# [What you are asked to do]
Please restate, word for word, the lines below that begin at the one with "[check_exact]), and the" and end at the one with "report ([threaded_report_equals]) but". Leave out all other lines.

# [Task inputs]
Segment Open
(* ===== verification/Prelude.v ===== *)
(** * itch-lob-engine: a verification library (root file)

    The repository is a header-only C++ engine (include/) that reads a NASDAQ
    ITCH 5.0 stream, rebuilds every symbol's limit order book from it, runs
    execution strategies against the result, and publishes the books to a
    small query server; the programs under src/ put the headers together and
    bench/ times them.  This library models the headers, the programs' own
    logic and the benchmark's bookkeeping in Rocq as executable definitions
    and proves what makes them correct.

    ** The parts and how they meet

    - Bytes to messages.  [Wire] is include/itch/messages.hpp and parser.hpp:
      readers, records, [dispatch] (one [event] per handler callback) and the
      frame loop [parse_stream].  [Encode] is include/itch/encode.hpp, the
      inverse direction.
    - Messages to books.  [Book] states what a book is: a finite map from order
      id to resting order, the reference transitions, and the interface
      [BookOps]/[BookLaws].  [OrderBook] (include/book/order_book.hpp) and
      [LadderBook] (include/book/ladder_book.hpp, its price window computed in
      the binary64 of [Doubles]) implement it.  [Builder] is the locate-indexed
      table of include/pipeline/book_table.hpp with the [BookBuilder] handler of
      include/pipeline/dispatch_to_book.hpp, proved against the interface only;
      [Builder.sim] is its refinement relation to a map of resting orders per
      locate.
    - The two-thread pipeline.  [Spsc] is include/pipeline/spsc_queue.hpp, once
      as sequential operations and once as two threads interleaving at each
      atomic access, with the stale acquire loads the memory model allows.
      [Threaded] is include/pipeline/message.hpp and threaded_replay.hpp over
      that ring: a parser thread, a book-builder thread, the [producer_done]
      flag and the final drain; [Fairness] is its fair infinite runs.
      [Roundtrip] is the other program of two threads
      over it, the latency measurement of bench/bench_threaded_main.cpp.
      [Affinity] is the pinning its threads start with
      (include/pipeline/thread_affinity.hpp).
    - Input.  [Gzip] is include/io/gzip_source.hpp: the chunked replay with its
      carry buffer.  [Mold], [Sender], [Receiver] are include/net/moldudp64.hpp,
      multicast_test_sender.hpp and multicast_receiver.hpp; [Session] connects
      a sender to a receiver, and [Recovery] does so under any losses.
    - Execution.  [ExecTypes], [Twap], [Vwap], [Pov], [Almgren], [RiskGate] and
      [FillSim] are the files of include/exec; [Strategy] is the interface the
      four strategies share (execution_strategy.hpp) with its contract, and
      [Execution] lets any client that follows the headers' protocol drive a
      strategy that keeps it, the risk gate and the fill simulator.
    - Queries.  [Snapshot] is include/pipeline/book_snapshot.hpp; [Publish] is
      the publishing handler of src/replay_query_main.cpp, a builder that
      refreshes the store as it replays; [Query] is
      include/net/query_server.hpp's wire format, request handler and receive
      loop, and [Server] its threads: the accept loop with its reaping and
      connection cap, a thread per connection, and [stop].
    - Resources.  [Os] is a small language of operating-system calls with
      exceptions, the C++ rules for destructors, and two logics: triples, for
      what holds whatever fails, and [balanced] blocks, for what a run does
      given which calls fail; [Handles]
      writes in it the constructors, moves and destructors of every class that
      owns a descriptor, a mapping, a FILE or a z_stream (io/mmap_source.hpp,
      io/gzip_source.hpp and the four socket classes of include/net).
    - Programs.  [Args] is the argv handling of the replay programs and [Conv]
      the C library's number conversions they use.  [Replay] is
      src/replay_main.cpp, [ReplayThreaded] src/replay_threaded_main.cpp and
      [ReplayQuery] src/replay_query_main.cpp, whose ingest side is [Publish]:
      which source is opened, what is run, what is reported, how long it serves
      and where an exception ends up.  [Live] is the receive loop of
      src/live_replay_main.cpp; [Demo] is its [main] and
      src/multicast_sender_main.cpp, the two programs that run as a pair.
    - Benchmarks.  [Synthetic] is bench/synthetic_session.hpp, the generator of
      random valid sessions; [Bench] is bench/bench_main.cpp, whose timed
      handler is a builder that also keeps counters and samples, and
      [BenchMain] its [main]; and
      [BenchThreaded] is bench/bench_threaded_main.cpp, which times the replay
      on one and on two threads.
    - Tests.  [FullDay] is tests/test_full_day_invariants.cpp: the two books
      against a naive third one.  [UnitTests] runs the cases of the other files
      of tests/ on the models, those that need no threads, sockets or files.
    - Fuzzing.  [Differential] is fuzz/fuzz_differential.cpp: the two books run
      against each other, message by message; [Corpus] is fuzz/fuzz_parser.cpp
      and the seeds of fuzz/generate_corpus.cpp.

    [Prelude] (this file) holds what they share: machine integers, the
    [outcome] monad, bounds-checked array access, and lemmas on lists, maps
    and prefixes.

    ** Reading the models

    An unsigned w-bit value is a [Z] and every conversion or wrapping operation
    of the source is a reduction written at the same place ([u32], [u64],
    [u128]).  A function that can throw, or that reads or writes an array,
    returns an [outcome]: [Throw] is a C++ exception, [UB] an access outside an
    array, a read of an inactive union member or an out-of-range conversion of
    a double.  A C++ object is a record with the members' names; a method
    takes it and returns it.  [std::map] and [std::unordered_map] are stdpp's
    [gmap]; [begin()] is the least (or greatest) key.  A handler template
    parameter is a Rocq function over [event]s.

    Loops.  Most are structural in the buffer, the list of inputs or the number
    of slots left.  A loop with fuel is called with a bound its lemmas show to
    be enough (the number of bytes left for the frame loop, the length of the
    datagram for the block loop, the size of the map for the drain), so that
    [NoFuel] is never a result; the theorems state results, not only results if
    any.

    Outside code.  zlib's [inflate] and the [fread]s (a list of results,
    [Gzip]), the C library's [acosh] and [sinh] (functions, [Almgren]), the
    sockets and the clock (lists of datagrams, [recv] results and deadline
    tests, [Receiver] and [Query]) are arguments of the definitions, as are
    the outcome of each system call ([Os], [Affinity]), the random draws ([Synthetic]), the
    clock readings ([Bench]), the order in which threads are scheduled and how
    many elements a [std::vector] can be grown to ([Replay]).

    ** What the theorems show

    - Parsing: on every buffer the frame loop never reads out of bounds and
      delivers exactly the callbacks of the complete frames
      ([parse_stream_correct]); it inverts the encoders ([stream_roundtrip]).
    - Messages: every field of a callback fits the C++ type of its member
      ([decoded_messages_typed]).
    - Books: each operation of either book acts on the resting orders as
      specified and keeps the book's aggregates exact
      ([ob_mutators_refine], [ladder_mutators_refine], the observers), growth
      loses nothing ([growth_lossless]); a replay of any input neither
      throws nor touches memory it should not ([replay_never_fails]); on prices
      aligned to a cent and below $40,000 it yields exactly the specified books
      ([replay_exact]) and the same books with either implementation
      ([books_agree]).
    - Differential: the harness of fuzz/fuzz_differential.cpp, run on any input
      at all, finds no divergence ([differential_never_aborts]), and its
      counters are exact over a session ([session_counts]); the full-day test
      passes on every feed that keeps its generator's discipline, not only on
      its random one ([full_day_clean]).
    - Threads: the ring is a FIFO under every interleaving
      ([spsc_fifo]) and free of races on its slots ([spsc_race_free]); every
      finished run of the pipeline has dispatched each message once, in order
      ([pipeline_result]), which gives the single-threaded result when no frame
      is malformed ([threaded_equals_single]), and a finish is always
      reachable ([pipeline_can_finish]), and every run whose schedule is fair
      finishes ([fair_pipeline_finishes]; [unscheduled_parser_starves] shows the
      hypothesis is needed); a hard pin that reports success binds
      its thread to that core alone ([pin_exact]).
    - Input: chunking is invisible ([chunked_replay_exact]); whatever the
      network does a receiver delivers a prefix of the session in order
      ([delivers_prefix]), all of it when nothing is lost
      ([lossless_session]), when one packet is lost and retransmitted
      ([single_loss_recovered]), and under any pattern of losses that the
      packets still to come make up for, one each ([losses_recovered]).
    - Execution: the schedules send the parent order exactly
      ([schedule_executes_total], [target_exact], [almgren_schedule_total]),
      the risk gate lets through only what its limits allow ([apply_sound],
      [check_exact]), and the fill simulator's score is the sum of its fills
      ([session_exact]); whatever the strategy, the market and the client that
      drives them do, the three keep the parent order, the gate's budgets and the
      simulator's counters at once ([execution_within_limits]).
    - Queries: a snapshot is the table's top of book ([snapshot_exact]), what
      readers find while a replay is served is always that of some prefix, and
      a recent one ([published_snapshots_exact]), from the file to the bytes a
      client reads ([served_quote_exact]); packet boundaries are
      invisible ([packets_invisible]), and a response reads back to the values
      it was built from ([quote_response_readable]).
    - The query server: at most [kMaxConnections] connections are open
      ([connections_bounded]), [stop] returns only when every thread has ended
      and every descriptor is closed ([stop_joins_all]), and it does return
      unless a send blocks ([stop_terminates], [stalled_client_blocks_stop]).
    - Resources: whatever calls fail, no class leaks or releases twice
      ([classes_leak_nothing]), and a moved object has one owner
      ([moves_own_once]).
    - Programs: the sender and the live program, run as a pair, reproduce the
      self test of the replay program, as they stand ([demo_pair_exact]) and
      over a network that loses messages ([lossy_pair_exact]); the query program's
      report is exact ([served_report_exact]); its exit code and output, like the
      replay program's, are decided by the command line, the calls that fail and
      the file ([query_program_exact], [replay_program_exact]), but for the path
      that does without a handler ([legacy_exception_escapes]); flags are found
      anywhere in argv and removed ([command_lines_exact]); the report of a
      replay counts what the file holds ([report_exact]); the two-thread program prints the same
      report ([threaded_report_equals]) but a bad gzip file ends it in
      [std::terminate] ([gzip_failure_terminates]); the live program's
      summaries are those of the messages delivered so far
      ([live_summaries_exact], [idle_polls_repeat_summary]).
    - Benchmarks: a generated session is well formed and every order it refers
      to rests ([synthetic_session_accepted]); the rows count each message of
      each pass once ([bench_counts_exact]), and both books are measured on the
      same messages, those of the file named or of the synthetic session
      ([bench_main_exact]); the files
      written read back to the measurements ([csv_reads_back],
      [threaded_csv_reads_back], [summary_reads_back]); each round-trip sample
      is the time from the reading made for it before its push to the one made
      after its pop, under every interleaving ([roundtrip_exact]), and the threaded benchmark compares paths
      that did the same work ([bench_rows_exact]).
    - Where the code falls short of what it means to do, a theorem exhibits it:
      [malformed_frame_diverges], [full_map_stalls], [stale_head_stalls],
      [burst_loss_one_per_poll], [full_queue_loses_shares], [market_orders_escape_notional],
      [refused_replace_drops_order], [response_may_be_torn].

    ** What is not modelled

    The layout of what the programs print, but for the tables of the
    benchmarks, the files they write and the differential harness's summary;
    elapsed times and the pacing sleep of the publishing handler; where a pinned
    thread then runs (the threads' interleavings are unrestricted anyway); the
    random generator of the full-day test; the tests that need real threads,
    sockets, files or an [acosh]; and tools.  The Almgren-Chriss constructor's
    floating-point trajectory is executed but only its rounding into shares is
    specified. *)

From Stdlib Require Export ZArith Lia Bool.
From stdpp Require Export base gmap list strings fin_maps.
Segment Closed
# [Solution for this problem]
      [check_exact]), and the fill simulator's score is the sum of its fills
      ([session_exact]); whatever the strategy, the market and the client that
      drives them do, the three keep the parent order, the gate's budgets and the
      simulator's counters at once ([execution_within_limits]).
    - Queries: a snapshot is the table's top of book ([snapshot_exact]), what
      readers find while a replay is served is always that of some prefix, and
      a recent one ([published_snapshots_exact]), from the file to the bytes a
      client reads ([served_quote_exact]); packet boundaries are
      invisible ([packets_invisible]), and a response reads back to the values
      it was built from ([quote_response_readable]).
    - The query server: at most [kMaxConnections] connections are open
      ([connections_bounded]), [stop] returns only when every thread has ended
      and every descriptor is closed ([stop_joins_all]), and it does return
      unless a send blocks ([stop_terminates], [stalled_client_blocks_stop]).
    - Resources: whatever calls fail, no class leaks or releases twice
      ([classes_leak_nothing]), and a moved object has one owner
      ([moves_own_once]).
    - Programs: the sender and the live program, run as a pair, reproduce the
      self test of the replay program, as they stand ([demo_pair_exact]) and
      over a network that loses messages ([lossy_pair_exact]); the query program's
      report is exact ([served_report_exact]); its exit code and output, like the
      replay program's, are decided by the command line, the calls that fail and
      the file ([query_program_exact], [replay_program_exact]), but for the path
      that does without a handler ([legacy_exception_escapes]); flags are found
      anywhere in argv and removed ([command_lines_exact]); the report of a
      replay counts what the file holds ([report_exact]); the two-thread program prints the same
      report ([threaded_report_equals]) but a bad gzip file ends it in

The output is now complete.